» **Work instructions**
Within the records, how many lines hold the word "below"? State that number alone.

START Extracted information

(* ===== verification/Overflow.v ===== *)
(** * The stack overflow fixture

    Unbounded recursion on a bounded stack, end to end: for any layout of the
    stack frames the payload is killed at a store just below its stack, after as
    many calls as the stack has room for and long before the recursion ends. *)

From S2P Require Import Prelude Hal Frames Mm MmSpec MmWalk Elf PoolAcct ElfProofs CopySpec Console RpcJson KState Traps TrapsProofs Payload Syscall Handler Rpc Sched Userland KRun HandlerProofs UserlandProofs Owner Iso Isolation Traces.

Section Overflow.
Context {B : Build} {Bin : Binary}.

(** A byte stored through the payload's own table. *)
Lemma store_confined (p : fpool) (r : Z) (sh : shape) (va pa : Z) (b : byte) : space_ok p sh r ->
  translate_checked (pmem p) r va (Z.lor U W) = Some pa -> confined p sh (store (pmem p) pa [b]).
Proof.
  intros Hok Ht a Ha. assert (a = pa) as ->.
  { destruct (decide (a = pa)) as [|Hne]; [done|]. destruct Ha. apply store_other. cbn [length]. lia. }
  destruct (user_access p sh r va (Z.lor U W) pa Hok ltac:(done) Ht) as (i2 & i1 & i0 & e & Hi & He & Hu & Hr).
  exists i2, i1, i0, e. split; [done|]. split; [done|]. split; [|done]. apply (ok_win _ _ _ Hok i2 i1 i0 e Hi He).
  unfold has. apply negb_true_iff, Z.eqb_neq. intros E0. assert (E : Z.land (Z.land e (Z.lor U W)) W = W) by (by rewrite Hu).
  rewrite <- Z.land_assoc in E. change (Z.land (Z.lor U W) W) with W in E. by rewrite E0 in E.
Qed.

(** The running payload at work in its own space [sh], beside the tenants [l]. *)
Record at_work (pid : Z) (s : Slot) (sh : shape) (l : list tenant) (k : K) : Prop := {
  aw_running : running k pid s;
  aw_root : root s <> 0;
  aw_pool : pool_ok (pool k);
  aw_sep : sep (pool k) (TSpace (root s) sh :: l)
}.

(** Its stores change neither what it can reach nor what belongs to another. *)
Record worked (r : Z) (cs : list claim) (k k' : K) : Prop := {
  wk_out : hw_out (hw k') = hw_out (hw k);
  wk_events : events k' = events k;
  wk_pay : pay k' = pay k;
  wk_maps : forall va need, translate_checked (pmem (pool k')) r va need = translate_checked (pmem (pool k)) r va need;
  wk_rest : Forall (untouched (pmem (pool k)) (pmem (pool k'))) cs
}.

#[global] Instance worked_preorder (r : Z) (cs : list claim) : PreOrder (worked r cs).
Proof.
  split.
  - intros k. split; try done. apply Forall_true. intros c. apply untouched_refl.
  - intros k1 k2 k3 [A1 A2 A3 A4 A5] [B1 B2 B3 B4 B5]. split; [congruence..| |].
    + intros va need. by rewrite B4.
    + rewrite Forall_forall in *. intros c Hc. eapply untouched_trans; [by apply A5|by apply B5].
Qed.

Lemma went_at_work (pid : Z) (s : Slot) (sh : shape) (l : list tenant) (k k' : K) (out : list bytes) (n : Z) :
  went k k' out n -> at_work pid s sh l k -> at_work pid s sh l k'.
Proof.
  intros Hw [H1 H2 H3 H4]. pose proof (af_pool _ _ _ _ Hw) as Hp.
  split; rewrite ?Hp; try done. by eapply after_running.
Qed.

Section Payload.
Context (pid : Z) (s : Slot) (sh : shape) (l : list tenant) (f : TrapFrame) (Hf : on_hart f).

Lemma poked_work (va pa : Z) (b : byte) (k : K) : at_work pid s sh l k ->
  translate_checked (pmem (pool k)) (root s) va (Z.lor U W) = Some pa ->
  at_work pid s sh l (poked pa b k) /\ worked (root s) (map claim_of l) k (poked pa b k).
Proof.
  intros [Hr Hz Hp Hs] Ht. pose proof (proj1 Hs) as Hok. cbn in Hok. pose proof (store_confined _ _ _ va pa b Hok Ht) as Hc.
  destruct (confined_space (pool k) (root s) sh l _ Hp Hs Hc) as (_ & _ & Hm).
  destruct (confined_sep (pool k) (root s) sh l _ Hp Hs Hc) as [Hs' Hu].
  split; split; try done; by apply (running_same k).
Qed.

(** Initialising an array that lies in the stack. *)
Lemma fill_run {T} (bs : bytes) (va : Z) (g : unit -> user T) (k : K) : at_work pid s sh l k -> 0 <= va -> va + Z.of_nat (length bs) < W64 ->
  (forall a, va <= a < va + Z.of_nat (length bs) -> translate_checked (pmem (pool k)) (root s) a (Z.lor U W) <> None) ->
  exists k', at_work pid s sh l k' /\ worked (root s) (map claim_of l) k k' /\ user_run (user_bind (fill va bs) g) f k = user_run (g tt) f k'.
Proof.
  revert va k. induction bs as [|b bs IH]; intros va k Hk H0 Hw Hm; cbn [length] in *.
  - exists k. split; [done|]. split; [reflexivity|done].
  - cbn [fill user_bind]. destruct (translate_checked (pmem (pool k)) (root s) va (Z.lor U W)) as [pa|] eqn:Et; [|by destruct (Hm va ltac:(lia))].
    destruct (poked_work va pa b k Hk Et) as [Hk1 Hw1].
    assert (Hn : wrap64 (va + 1) = va + 1) by (apply wrap64_small; lia). rewrite Hn.
    destruct (IH (va + 1) (poked pa b k) Hk1) as (k' & Hk' & Hw' & E); [lia|lia| |].
    + intros a Ha. rewrite (wk_maps _ _ _ _ Hw1). apply Hm. lia.
    + exists k'. split; [done|]. split; [by etransitivity|]. rewrite <- E.
      by rewrite (write_goes va pa b _ f k pid s (aw_running _ _ _ _ _ Hk) (aw_root _ _ _ _ _ Hk) Et).
Qed.

(** The stack and the gap below it. *)
Context (lo hi : Z) (Hlo : 2 * recurse_frame <= lo) (Hhi : hi <= W64 - 1) (Ha0 : 0 <= recurse_array) (Ha1 : recurse_array + 256 <= recurse_frame).

Definition stack_of (k : K) : Prop :=
  (forall a, lo <= a < hi -> translate_checked (pmem (pool k)) (root s) a (Z.lor U W) <> None) /\
  (forall a, lo - recurse_frame <= a < lo -> translate_checked (pmem (pool k)) (root s) a (Z.lor U W) = None).

Lemma worked_stack (k k' : K) : worked (root s) (map claim_of l) k k' -> stack_of k -> stack_of k'.
Proof. intros Hw [H1 H2]. split; intros a Ha; rewrite (wk_maps _ _ _ _ Hw); auto. Qed.

(** The state after the fault at [va]. *)
Definition overflowed_at (va : Z) (k1 : K) : K :=
  let kt := recorded_trap 15 va f k1 in
  vacated (stored pid (with_state FAULTED s) (sent (fault_burst kt f (next_id k1) 15 va (Some (pid, s))) kt)).

Lemma fill_faults {T} (bs : bytes) (va : Z) (g : unit -> user T) (k : K) : at_work pid s sh l k -> bs <> [] ->
  translate_checked (pmem (pool k)) (root s) va (Z.lor U W) = None ->
  user_run (user_bind (fill va bs) g) f k = (Val (Gone, to_scheduler f), overflowed_at va k).
Proof.
  intros Hk Hb Ht. destruct bs as [|b bs]; [done|]. cbn [fill user_bind].
  by rewrite (write_fault va b _ f k pid s Hf (aw_running _ _ _ _ _ Hk) (aw_root _ _ _ _ _ Hk) Ht).
Qed.

Lemma array_length (n : nat) : length (concat (replicate 32 (le_bytes 8 (Z.of_nat n)))) = 256%nat.
Proof. cbn [replicate concat]. rewrite !length_app, !le_bytes_length. done. Qed.

(** With room for at most [c] more frames, a recursion of depth [c] or more
    ends in a fault below the stack. *)
Lemma recurse_faults (c n : nat) (sp : Z) (k : K) : (c <= n)%nat -> at_work pid s sh l k -> stack_of k ->
  lo - recurse_array <= sp <= hi -> sp - lo < Z.of_nat c * recurse_frame ->
  exists va k1, lo - recurse_frame <= va < lo /\ worked (root s) (map claim_of l) k k1 /\
    user_run (recurse n sp) f k = (Val (Gone, to_scheduler f), overflowed_at va k1).
Proof.
  revert n sp k. induction c as [|c IH]; intros n sp k Hn Hk Hst Hsp Hc.
  all: assert (Hs1 : wrap64 (sp - recurse_frame) = sp - recurse_frame) by (apply wrap64_small; lia).
  all: assert (Hb : wrap64 (sp - recurse_frame + recurse_array) = sp - recurse_frame + recurse_array) by (apply wrap64_small; lia).
  all: pose proof (array_length n) as Hl.
  all: assert (Hne : concat (replicate 32 (le_bytes 8 (Z.of_nat n))) <> []) by (intros E; by rewrite E in Hl).
  - exists (sp - recurse_frame + recurse_array), k. split; [lia|]. split; [reflexivity|].
    destruct n as [|n]; cbn [recurse]; cbv zeta; rewrite Hs1, Hb; apply fill_faults; try done; apply Hst; lia.
  - destruct n as [|n]; [lia|]. cbn [recurse]. cbv zeta. rewrite Hs1, Hb.
    destruct (decide (sp - recurse_frame + recurse_array < lo)) as [Hlt|Hge].
    + exists (sp - recurse_frame + recurse_array), k. split; [lia|]. split; [reflexivity|].
      apply fill_faults; [done|done|]. apply Hst. lia.
    + match goal with |- context [user_bind (fill ?va ?bs) ?g] => destruct (fill_run bs va g k Hk) as (k1 & Hk1 & Hw1 & E) end.
      * lia.
      * rewrite Hl. lia.
      * intros a Ha. apply Hst. rewrite Hl in Ha. lia.
      * rewrite E. destruct (IH n (sp - recurse_frame) k1 ltac:(lia) Hk1 (worked_stack _ _ Hw1 Hst)) as (va & k2 & Hva & Hw2 & E2); [lia|lia|].
        exists va, k2. split; [done|]. split; [by etransitivity|]. by apply gone_bind.
Qed.

End Payload.

Lemma user_at_work (f : TrapFrame) (k : K) : reachable (CUser f, k) -> exists s sh l,
  at_work (current (pay k)) s sh l k /\ CSpace (root s) :: map claim_of l ≡ₚ pay_claims (pay k).
Proof.
  intros Hr. destruct (user_runs f k Hr) as (s & Hn & Hs & Hst). apply reachable_isolated in Hr as [_ Hk].
  destruct (running_tenant _ k s (pmem (pool k)) Hk Hn Hs Hst ltac:(by intros a Ha)) as (Hz & sh & l & Hsep & Hp & _ & _).
  exists s, sh, l. split; [|done]. split; [by split|done|apply (kp_pool _ _ _ _ Hk)|done].
Qed.

(** C28: unbounded recursion is contained. Let the fixture run in any reachable
    state, on a stack that ends at [lo] above a gap it cannot write, with any
    frame layout the compiler may give it that fits the gap. It never returns
    from [recurse] and never prints its last line: it is killed by a store page
    fault at an address less than one frame below its stack. The operator sees
    at most its announcement and one report, of that address; only its own slot
    changes, to FAULTED; its page table maps what it mapped, and the address
    space and saved context of everything else are untouched. *)
Theorem stackover_contained (f : TrapFrame) (k : K) (s : Slot) (lo : Z) :
  reachable (CUser f, k) -> on_hart f -> slot_at (current (pay k)) k = Some s ->
  256 + recurse_array <= recurse_frame -> 0 <= recurse_array -> 2 * recurse_frame <= lo ->
  0 <= pmain_frame -> lo <= user_stack_top - pmain_frame -> user_stack_top < W64 ->
  (forall a, lo <= a < user_stack_top -> translate_checked (pmem (pool k)) (root s) a (Z.lor U W) <> None) ->
  (forall a, lo - recurse_frame <= a < lo -> translate_checked (pmem (pool k)) (root s) a (Z.lor U W) = None) ->
  exists f' k' out va f1 k1, user_run (program stackover) f k = (Val (Gone, f'), k') /\ sret f' = CRun /\
    lo - recurse_frame <= va < lo /\ (length out <= 1)%nat /\
    hw_out (hw k') = hw_out (hw k) ++ out ++ [fault_burst (recorded_trap 15 va f1 k1) f1 (next_id k1) 15 va (Some (current (pay k), s))] /\
    table (pay k') = <[Z.to_nat (current (pay k)) := with_state FAULTED s]> (table (pay k)) /\ current (pay k') = NO_PID /\
    (forall a need, translate_checked (pmem (pool k')) (root s) a need = translate_checked (pmem (pool k)) (root s) a need) /\
    exists others, CSpace (root s) :: others ≡ₚ pay_claims (pay k) /\ Forall (untouched (pmem (pool k)) (pmem (pool k'))) others.
Proof.
  intros Hr Hf Hs Hfr Ha0 Hlo Hp0 Hp Htop Hin Hgap. destruct (user_at_work f k Hr) as (s' & sh & l & Hk & Hc).
  assert (s' = s) as -> by (destruct (aw_running _ _ _ _ _ Hk) as (_ & _ & E); congruence).
  unfold program, stackover, say, write, write_raw, syscall. set (msg := lit "recursing until the stack runs out"). cbn [user_bind].
  match goal with |- context [user_run (Sys _ _ _ _ ?next) f k] =>
    destruct (say_step (literal msg) (Z.of_nat (length msg)) next f k _ s Hf (aw_running _ _ _ _ _ Hk) ltac:(lia)) as (v & f1 & k1 & out & n & Hf1 & Hrun & Hw & Ho) end.
  rewrite Hrun. cbn [user_bind]. rewrite (wrap64_small (user_stack_top - pmain_frame)) by lia.
  pose proof (went_at_work _ _ _ _ _ _ _ _ Hw Hk) as Hk1.
  assert (Hhi : user_stack_top <= W64 - 1) by lia. assert (Ha1 : recurse_array + 256 <= recurse_frame) by lia.
  destruct (recurse_faults (current (pay k)) s sh l f1 Hf1 lo user_stack_top Hlo Hhi Ha0 Ha1 (Z.to_nat user_stack_top) DEPTH
    (user_stack_top - pmain_frame) k1) as (va & k2 & Hva & Hk2 & E); [apply depth_max; rewrite Z2Nat.id; lia|done| |lia|rewrite Z2Nat.id; nia|].
  { destruct Hw as [_ _ _ _ Hpool]. by split; rewrite Hpool. }
  eexists _, _, out, va, f1, k2. split; [apply gone_bind, gone_bind, E|]. split; [apply sret_scheduler|].
  split; [done|]. split; [done|]. destruct Hw as [W1 W2 W3 W4 W5], Hk2 as [V1 V2 V3 V4 V5].
  split; [|split; [|split; [done|split]]].
  - unfold overflowed_at. cbn [hw_out hw vacated on_pay with_pay stored sent on_hw with_hw with_hw_out].
    rewrite (af_out _ _ _ _ (after_trap 15 va f1 k2)), V1, W1, app_nil_r, <- app_assoc. done.
  - unfold overflowed_at. cbn [table pay vacated on_pay with_pay stored sent on_hw with_hw with_current with_table].
    by rewrite (af_table _ _ _ _ (after_trap 15 va f1 k2)), V3, W3.
  - intros a need. rewrite <- W5. apply V4.
  - exists (map claim_of l). split; [done|]. by rewrite <- W5.
Qed.

End Overflow.

(** ** Instances *)

(** A stack of one page at 0x10000, in the payload of [data_build]. *)
Definition small_stack : Binary :=
  {| literal := fun _ => 0x10800; DATA := 0x11000; BUF := 0x11008; pmain_addr := 0x10078; user_stack_top := 0x10400; illegal_stval := 0;
     ebreak_stval := 0; amo_misaligned := 6; pmain_frame := 16; recurse_frame := 272; recurse_array := 16 |}.

(** Whether the payload can write at [a]. *)
Definition data_can_write (a : Z) : bool :=
  match translate_checked (pmem (pool data_user)) 0x80401000 a (Z.lor U W) with Some _ => true | None => false end.

Lemma data_stack : forallb data_can_write (seqZ 0x10000 0x400) = true /\ forallb (fun a => negb (data_can_write a)) (seqZ (0x10000 - 272) 272) = true.
Proof. split; vm_compute; reflexivity. Qed.

Lemma data_stack_writable (a : Z) : 0x10000 <= a < 0x10400 -> data_can_write a = true.
Proof. intros Ha. pose proof (proj1 data_stack) as H. rewrite forallb_forall in H. apply H, list_elem_of_In, elem_of_seqZ. lia. Qed.

Lemma data_gap (a : Z) : 0x10000 - 272 <= a < 0x10000 -> data_can_write a = false.
Proof. intros Ha. apply negb_true_iff. pose proof (proj2 data_stack) as H. rewrite forallb_forall in H. apply H, list_elem_of_In, elem_of_seqZ. lia. Qed.

Lemma stackover_contained_witness : exists f' k' va, user_run (B := data_build) (program (stackover (Bin := small_stack))) data_frame data_user = (Val (Gone, f'), k') /\
  sret (B := data_build) f' = CRun /\ 0x10000 - 272 <= va < 0x10000 /\ current (pay k') = NO_PID.
Proof.
  assert (E : option_map root (slot_at (current (pay data_user)) data_user) = Some 0x80401000) by (vm_compute; reflexivity).
  destruct (slot_at (current (pay data_user)) data_user) as [s|] eqn:Es; [|discriminate E]. injection E as Er.
  assert (Hf : on_hart data_frame) by (split; vm_compute; reflexivity).
  pose proof (stackover_contained (B := data_build) (Bin := small_stack) data_frame data_user s 0x10000 data_reachable Hf Es) as H.
  rewrite Er in H. destruct H as (f' & k' & out & va & f1 & k1 & H1 & H2 & H3 & _ & _ & _ & H4 & _).
  1-6: unfold W64; cbn; lia.
  - intros a Ha Hn. apply data_stack_writable in Ha. unfold data_can_write in Ha. by rewrite Hn in Ha.
  - intros a Ha. apply data_gap in Ha. unfold data_can_write in Ha. destruct (translate_checked _ _ a _); [discriminate Ha|reflexivity].
  - exists f', k', va. exact (conj H1 (conj H2 (conj H3 H4))).
Defined.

END Extracted information

» **Problem solution**
4